- 著者
- Emi Tateishi Keisuke Kiso
- 出版者
- Japanese Society of Nuclear Cardiology
- 雑誌
- Annals of Nuclear Cardiology (ISSN:21893926)
- 巻号頁・発行日
- vol.4, no.1, pp.151-154, 2018 (Released:2018-08-31)
- 参考文献数
- 6
Since cardiac sarcoidosis (CS) portends adverse outcomes, early diagnosis of active inflammation in CS is essential for therapeutic and prognostic advantages. 18F-fluorodeoxyglucose (18F-FDG) positron emission tomography (PET) has been used for the clinical evaluation of active inflammatory lesions in CS. While myocardium can utilize both free fatty acids and glucose as the substrates of energy metabolism, the physiological myocardial 18F-FDG uptake often makes it difficult to detect the pathological 18F-FDG accumulation.

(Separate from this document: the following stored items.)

(* ===== verification/Service.v ===== *)
(** * The dispatcher as the event loop sees it

    The interface between [EventLoop] and [Dispatcher]: the operations the
    event loop calls, and what they promise.  While a call runs, and between
    calls, the dispatcher's workers run; all they do to the kernel is write to
    the notifier's counter ([only_counts]).  [Scheduled] discharges the
    interface for the dispatcher of [Dispatcher]. *)

From S2P Require Import Prelude Endian Kernel Raii EventFd ThreadPool Processing.

(** Between [v] and [v'] at most eventfd counters changed and signals
    arrived. *)
Definition only_counts (v v' : OsView) : Prop :=
  (os_signals v' <= os_signals v)%nat /\
  v' = mkOs (os_flags v) (os_out v) (os_in v) (os_count v') (os_interest v) (os_clients v)
         (os_signals v').

Lemma only_counts_refl v : only_counts v v.
Proof. split; [done|by destruct v]. Qed.

Lemma only_counts_trans v1 v2 v3 : only_counts v1 v2 -> only_counts v2 v3 -> only_counts v1 v3.
Proof. intros [? E1] [? E2]; split; [lia|]. rewrite E2 at 1; rewrite E1; done. Qed.

(** [service_make] is the constructor ([None]: it throws), [service_destroy] the
    destructor, which waits for the workers. *)
Class Service (K D : Type) := {
  service_make : K -> Z -> Z -> K * option D;
  service_valid : D -> bool;
  service_errorNumber : D -> Z;
  service_fd : D -> Z;
  service_trySubmit : K -> D -> ProcessingTask -> K * D * SubmitStatus;
  service_consume : nat -> K -> D -> option (K * D * EventFdReadResult);
  service_takeCompleted : K -> D -> K * D * list ProcessingResult;
  service_destroy : nat -> K -> D -> option K
}.

(** [accepted] and [taken] are the tasks accepted and the results handed out so
    far; [service_ok] is the condition under which the service works. *)
Class ServiceLaws (K D : Type) `{Host} {KO : Kernel K} {KV : KernelView K} {SO : Service K D} := {
  accepted : D -> list ProcessingTask;
  taken : D -> list ProcessingResult;
  service_ok : K -> D -> Prop;

  (** other calls may change the kernel, but not the notifier's counter *)
  service_ok_kernel k k' d :
    service_ok k d -> os_count (view k') !! service_fd d = os_count (view k) !! service_fd d ->
    service_ok k' d;
  (** every result handed out answers an accepted task of its own *)
  service_answers k d : service_ok k d -> taken d ⊆+ (processFrame <$> accepted d);

  (** a new service has its own descriptor *)
  make_law k n cap k' d :
    0 <= n -> 0 <= cap -> service_make k n cap = (k', Some d) -> service_valid d = true ->
    service_ok k' d /\ accepted d = [] /\ taken d = [] /\
    0 <= service_fd d /\ ~ is_open (view k) (service_fd d) /\
    (forall f, is_open (view k') f <-> is_open (view k) f \/ f = service_fd d) /\
    os_interest (view k') = os_interest (view k) /\ os_clients (view k') = os_clients (view k);
  (** a service, usable or not, owns its descriptor and nothing else, and is
      destroyed without a trace once the interrupting signals are over *)
  service_live : K -> D -> Prop;
  live_ok k d : service_ok k d -> service_live k d;
  live_kernel k k' d :
    service_live k d -> os_count (view k') !! service_fd d = os_count (view k) !! service_fd d ->
    service_live k' d;
  make_live k n cap k' d :
    0 <= n -> 0 <= cap -> service_make k n cap = (k', Some d) ->
    service_live k' d /\ (0 <= service_fd d -> ~ is_open (view k) (service_fd d)) /\
    (forall f, 0 <= f -> is_open (view k') f <-> is_open (view k) f \/ f = service_fd d);
  make_throws k n cap k' :
    0 <= n -> 0 <= cap -> service_make k n cap = (k', None) ->
    forall f, 0 <= f -> is_open (view k') f <-> is_open (view k) f;
  destroy_law fuel k d k' :
    service_live k d -> service_destroy fuel k d = Some k' ->
    exists k1, only_counts (view k) (view k1) /\ k' = close_owned k1 (service_fd d);
  destroy_returns fuel k d :
    service_live k d -> (os_signals (view k) < fuel)%nat -> is_Some (service_destroy fuel k d);
  (** only [service_takeCompleted] hands out results *)
  trySubmit_taken k d task : taken (service_trySubmit k d task).1.2 = taken d;
  consume_taken fuel k d k' d' r :
    service_consume fuel k d = Some (k', d', r) -> taken d' = taken d;
  takeCompleted_taken k d k' d' rs :
    service_takeCompleted k d = (k', d', rs) -> taken d' = taken d ++ rs;

  trySubmit_law k d task k' d' st :
    service_ok k d -> service_trySubmit k d task = (k', d', st) ->
    service_ok k' d' /\ service_fd d' = service_fd d /\ only_counts (view k) (view k') /\
    accepted d' = accepted d ++ (if decide (st = Success) then [task] else []) /\
    (st = InvalidTask -> task_client_fd task < 0 \/ task_connection_id task = 0);
  consume_law fuel k d k' d' r :
    service_ok k d -> service_consume fuel k d = Some (k', d', r) ->
    service_ok k' d' /\ service_fd d' = service_fd d /\ only_counts (view k) (view k') /\
    accepted d' = accepted d /\ (read_success r = false -> 0 < read_error_number r);
  consume_returns k d : service_ok k d -> exists fuel, is_Some (service_consume fuel k d);
  consume_mono fuel fuel' k d r :
    (fuel <= fuel')%nat -> service_consume fuel k d = Some r -> service_consume fuel' k d = Some r;
  takeCompleted_law k d k' d' rs :
    service_ok k d -> service_takeCompleted k d = (k', d', rs) ->
    service_ok k' d' /\ service_fd d' = service_fd d /\ only_counts (view k) (view k') /\
    accepted d' = accepted d
}.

Prolonged fasting and low-carbohydrate diet are most commonly used for suppressing physiological myocardial 18F-FDG uptake, and moreover unfractionated heparin administration is sometimes considered. Sufficient preparation allows for the establishment of increased 18F-FDG uptake in myocardium as active inflammatory lesions. Typical patterns of pathological 18F-FDG accumulation in myocardium are “focal” and “focal-on-diffuse” and these are often corresponded with myocardial perfusion abnormality. In case with inconclusive 18F-FDG uptake, the simultaneous interpretation with myocardial perfusion imaging is useful and helpful to evaluate clinically significant 18F-FDG uptake in CS.